Across these entries, how many lines contain the word "goal"? Answer with only the number.

(Stored items)
☆ ☆ ☆

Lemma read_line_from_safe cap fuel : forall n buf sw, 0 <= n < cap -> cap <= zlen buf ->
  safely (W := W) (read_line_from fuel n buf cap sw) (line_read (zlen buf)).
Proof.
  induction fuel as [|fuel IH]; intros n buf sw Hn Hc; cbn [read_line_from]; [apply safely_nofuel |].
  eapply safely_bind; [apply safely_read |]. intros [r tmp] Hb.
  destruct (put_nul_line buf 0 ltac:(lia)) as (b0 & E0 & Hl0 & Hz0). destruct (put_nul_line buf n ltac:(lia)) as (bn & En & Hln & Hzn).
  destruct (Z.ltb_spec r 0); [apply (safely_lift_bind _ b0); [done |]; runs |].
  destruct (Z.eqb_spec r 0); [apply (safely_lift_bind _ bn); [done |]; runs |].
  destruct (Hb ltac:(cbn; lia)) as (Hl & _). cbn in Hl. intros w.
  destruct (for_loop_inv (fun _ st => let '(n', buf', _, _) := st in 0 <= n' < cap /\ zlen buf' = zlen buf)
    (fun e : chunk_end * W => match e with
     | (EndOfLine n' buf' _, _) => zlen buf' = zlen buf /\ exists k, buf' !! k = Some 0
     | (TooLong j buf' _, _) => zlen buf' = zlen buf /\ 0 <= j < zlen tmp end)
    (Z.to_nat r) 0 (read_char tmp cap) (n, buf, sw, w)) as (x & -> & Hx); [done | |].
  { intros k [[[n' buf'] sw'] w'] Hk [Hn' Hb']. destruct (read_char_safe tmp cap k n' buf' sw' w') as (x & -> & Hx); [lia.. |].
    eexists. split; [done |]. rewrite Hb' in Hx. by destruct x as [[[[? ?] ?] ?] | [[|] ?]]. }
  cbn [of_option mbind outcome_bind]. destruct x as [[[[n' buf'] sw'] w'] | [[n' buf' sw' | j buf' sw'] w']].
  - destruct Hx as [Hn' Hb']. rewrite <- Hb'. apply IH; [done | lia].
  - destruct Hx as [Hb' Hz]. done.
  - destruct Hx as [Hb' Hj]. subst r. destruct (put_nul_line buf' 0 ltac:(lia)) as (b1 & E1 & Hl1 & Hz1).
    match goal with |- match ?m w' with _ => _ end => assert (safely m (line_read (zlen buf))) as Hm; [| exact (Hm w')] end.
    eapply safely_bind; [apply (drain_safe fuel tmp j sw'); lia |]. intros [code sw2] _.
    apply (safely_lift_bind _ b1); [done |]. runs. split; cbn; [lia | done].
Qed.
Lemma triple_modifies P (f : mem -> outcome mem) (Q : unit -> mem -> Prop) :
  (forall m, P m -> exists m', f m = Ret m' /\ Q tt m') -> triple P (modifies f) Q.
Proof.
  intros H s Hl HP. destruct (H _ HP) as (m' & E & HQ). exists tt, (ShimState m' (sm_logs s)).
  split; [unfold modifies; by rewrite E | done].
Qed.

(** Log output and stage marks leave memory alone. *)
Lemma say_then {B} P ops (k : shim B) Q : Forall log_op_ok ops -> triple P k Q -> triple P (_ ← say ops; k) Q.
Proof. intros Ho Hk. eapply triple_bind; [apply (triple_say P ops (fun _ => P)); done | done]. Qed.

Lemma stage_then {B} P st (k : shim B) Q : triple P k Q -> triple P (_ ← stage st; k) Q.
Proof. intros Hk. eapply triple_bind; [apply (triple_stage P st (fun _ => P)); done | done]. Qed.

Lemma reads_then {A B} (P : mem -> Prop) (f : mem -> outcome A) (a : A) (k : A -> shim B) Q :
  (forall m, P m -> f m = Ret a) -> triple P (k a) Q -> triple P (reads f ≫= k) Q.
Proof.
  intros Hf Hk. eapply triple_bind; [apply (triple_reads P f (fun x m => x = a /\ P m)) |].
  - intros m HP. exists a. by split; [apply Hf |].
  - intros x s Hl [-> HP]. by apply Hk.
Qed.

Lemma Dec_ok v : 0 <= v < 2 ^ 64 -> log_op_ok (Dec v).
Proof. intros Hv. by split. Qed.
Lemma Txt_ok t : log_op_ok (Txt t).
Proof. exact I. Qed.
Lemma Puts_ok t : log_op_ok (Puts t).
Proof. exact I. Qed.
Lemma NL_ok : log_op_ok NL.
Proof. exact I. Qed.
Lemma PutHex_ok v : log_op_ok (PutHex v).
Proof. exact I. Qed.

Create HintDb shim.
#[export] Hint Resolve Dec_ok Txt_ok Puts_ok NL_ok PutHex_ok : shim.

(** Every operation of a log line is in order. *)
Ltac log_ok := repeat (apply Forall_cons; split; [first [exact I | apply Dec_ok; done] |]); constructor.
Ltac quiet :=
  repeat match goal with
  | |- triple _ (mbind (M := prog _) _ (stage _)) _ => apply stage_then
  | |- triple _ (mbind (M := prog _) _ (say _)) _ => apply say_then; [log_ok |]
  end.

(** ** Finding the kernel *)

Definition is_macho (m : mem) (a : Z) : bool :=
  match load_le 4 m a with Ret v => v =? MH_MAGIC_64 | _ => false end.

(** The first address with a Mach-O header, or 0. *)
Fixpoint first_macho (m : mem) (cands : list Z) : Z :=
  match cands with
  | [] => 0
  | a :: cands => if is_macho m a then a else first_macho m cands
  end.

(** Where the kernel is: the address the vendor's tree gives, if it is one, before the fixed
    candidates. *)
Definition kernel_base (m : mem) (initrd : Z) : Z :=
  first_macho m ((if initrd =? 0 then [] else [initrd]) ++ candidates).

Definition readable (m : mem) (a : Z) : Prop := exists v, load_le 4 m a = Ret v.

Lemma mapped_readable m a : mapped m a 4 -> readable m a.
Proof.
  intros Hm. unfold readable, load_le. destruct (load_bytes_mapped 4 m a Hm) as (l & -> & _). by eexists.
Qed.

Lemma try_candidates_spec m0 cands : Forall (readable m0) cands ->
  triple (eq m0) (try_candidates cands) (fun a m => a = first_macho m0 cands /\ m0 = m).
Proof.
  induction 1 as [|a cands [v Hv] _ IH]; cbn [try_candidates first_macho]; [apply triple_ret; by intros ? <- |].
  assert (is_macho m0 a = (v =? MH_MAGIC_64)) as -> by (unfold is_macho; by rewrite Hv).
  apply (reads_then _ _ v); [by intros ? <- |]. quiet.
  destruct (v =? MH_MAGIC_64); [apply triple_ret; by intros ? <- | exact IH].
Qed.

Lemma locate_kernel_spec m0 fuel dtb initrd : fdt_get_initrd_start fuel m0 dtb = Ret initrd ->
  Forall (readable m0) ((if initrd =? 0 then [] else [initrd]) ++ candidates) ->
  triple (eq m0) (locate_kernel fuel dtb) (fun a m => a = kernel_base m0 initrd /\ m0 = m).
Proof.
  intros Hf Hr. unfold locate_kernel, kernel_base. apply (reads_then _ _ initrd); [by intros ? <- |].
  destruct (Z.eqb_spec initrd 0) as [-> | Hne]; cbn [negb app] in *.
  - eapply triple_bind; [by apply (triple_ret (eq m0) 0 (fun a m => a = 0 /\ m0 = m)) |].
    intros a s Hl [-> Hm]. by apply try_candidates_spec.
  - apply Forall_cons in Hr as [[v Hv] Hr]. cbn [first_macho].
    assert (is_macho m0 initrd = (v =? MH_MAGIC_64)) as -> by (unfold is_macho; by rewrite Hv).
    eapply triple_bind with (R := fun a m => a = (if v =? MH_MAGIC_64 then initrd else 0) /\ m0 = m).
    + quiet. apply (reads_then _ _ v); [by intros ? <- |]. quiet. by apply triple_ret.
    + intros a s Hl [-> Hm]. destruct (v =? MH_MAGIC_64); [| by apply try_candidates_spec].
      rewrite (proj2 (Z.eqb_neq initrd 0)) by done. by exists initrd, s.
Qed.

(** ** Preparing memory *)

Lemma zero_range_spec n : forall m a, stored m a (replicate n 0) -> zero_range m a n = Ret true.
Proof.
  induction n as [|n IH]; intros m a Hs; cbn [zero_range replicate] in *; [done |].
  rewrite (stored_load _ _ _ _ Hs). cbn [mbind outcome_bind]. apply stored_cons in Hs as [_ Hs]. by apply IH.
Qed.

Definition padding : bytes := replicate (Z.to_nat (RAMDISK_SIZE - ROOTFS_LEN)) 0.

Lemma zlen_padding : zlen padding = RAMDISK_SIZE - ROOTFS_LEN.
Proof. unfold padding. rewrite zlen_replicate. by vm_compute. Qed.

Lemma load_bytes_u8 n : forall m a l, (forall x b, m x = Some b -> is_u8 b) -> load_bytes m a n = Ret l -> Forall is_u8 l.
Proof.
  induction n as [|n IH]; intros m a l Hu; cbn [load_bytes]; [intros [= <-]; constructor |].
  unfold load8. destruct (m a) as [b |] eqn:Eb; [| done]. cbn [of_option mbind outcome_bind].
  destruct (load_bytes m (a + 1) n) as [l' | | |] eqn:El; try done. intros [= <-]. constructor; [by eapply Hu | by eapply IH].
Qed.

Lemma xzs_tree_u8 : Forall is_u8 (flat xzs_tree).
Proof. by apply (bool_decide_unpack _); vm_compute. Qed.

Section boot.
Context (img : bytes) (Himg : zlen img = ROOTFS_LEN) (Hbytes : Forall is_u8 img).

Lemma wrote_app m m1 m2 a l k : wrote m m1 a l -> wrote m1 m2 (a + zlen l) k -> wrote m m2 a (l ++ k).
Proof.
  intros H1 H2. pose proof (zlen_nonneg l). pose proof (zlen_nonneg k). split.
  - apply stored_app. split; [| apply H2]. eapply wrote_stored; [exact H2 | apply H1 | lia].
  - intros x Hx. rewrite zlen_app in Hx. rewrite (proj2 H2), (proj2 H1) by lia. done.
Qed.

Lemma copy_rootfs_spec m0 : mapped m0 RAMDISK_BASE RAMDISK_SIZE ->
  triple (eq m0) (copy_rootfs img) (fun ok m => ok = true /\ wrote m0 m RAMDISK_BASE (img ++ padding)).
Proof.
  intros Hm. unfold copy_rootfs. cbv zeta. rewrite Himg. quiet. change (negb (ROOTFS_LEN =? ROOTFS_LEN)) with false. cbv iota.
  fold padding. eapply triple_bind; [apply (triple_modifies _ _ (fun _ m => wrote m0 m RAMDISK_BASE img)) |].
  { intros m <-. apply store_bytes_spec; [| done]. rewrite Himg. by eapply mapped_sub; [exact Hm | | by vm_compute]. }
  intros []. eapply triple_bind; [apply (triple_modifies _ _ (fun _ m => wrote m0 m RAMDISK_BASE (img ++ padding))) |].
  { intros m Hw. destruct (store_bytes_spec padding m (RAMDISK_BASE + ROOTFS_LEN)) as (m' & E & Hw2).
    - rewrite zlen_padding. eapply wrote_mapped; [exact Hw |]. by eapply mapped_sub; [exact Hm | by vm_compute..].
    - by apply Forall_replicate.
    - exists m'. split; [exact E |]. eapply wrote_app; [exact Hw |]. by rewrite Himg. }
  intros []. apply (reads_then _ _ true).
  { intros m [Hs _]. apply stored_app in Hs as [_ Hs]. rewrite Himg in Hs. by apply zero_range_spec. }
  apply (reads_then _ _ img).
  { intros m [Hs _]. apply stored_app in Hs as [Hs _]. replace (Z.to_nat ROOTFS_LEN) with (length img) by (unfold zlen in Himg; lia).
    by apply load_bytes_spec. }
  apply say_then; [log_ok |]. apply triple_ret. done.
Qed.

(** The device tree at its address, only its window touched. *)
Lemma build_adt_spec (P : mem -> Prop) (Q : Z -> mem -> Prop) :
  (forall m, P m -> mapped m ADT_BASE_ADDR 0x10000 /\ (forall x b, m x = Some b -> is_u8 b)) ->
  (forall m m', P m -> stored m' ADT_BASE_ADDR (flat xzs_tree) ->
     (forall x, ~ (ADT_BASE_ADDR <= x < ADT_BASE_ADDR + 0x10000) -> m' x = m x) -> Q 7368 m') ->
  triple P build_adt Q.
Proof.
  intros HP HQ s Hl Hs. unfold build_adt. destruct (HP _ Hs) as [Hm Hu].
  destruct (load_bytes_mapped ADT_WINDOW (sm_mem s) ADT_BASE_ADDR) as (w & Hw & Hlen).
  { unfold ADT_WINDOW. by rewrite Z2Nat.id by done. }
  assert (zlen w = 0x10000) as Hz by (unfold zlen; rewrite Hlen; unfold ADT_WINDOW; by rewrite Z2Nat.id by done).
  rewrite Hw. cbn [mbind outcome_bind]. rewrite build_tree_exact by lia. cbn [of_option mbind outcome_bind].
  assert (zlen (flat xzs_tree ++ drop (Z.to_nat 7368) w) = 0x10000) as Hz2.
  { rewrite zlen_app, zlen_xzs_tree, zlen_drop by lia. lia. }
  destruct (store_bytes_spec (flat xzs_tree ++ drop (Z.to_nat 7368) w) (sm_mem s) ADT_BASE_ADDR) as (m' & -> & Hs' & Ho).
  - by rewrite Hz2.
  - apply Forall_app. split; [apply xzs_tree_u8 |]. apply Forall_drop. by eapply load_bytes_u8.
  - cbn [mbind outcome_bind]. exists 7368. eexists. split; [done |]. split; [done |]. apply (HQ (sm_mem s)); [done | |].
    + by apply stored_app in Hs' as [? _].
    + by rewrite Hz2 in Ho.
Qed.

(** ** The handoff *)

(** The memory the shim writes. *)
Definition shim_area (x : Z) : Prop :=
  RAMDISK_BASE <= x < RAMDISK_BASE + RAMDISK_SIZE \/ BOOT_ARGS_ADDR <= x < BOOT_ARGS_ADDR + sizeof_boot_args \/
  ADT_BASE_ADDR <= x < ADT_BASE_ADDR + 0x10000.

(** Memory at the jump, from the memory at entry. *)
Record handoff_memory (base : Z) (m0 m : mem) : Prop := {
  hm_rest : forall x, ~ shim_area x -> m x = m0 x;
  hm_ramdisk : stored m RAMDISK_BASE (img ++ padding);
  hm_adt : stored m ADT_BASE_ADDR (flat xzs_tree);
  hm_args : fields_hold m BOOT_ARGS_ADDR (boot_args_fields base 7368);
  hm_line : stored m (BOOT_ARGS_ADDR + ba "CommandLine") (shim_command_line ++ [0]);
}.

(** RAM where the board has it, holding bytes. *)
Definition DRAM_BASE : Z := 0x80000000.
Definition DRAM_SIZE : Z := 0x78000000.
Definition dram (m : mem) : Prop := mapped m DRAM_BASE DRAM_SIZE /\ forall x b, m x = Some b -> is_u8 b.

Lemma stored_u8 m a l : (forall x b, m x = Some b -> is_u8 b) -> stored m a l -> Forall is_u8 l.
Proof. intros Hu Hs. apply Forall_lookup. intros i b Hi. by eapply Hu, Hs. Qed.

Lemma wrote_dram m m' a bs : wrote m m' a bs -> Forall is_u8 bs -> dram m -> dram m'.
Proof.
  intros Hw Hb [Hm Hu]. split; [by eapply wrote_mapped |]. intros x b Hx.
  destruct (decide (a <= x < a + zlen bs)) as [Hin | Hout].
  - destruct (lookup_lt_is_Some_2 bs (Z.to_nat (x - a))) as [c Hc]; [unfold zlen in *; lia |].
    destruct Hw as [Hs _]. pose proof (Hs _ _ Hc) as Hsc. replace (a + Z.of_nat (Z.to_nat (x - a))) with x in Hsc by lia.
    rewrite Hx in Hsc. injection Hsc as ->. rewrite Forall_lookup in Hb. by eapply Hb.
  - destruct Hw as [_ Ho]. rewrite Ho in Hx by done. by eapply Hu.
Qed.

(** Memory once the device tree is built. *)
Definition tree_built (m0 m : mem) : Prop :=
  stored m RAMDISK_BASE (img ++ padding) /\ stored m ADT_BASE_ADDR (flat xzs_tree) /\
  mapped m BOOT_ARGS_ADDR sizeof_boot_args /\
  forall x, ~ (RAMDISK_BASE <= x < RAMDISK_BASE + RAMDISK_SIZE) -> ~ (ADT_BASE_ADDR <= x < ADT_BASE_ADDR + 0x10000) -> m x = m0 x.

☆ ☆ ☆

Output of the exercise. 2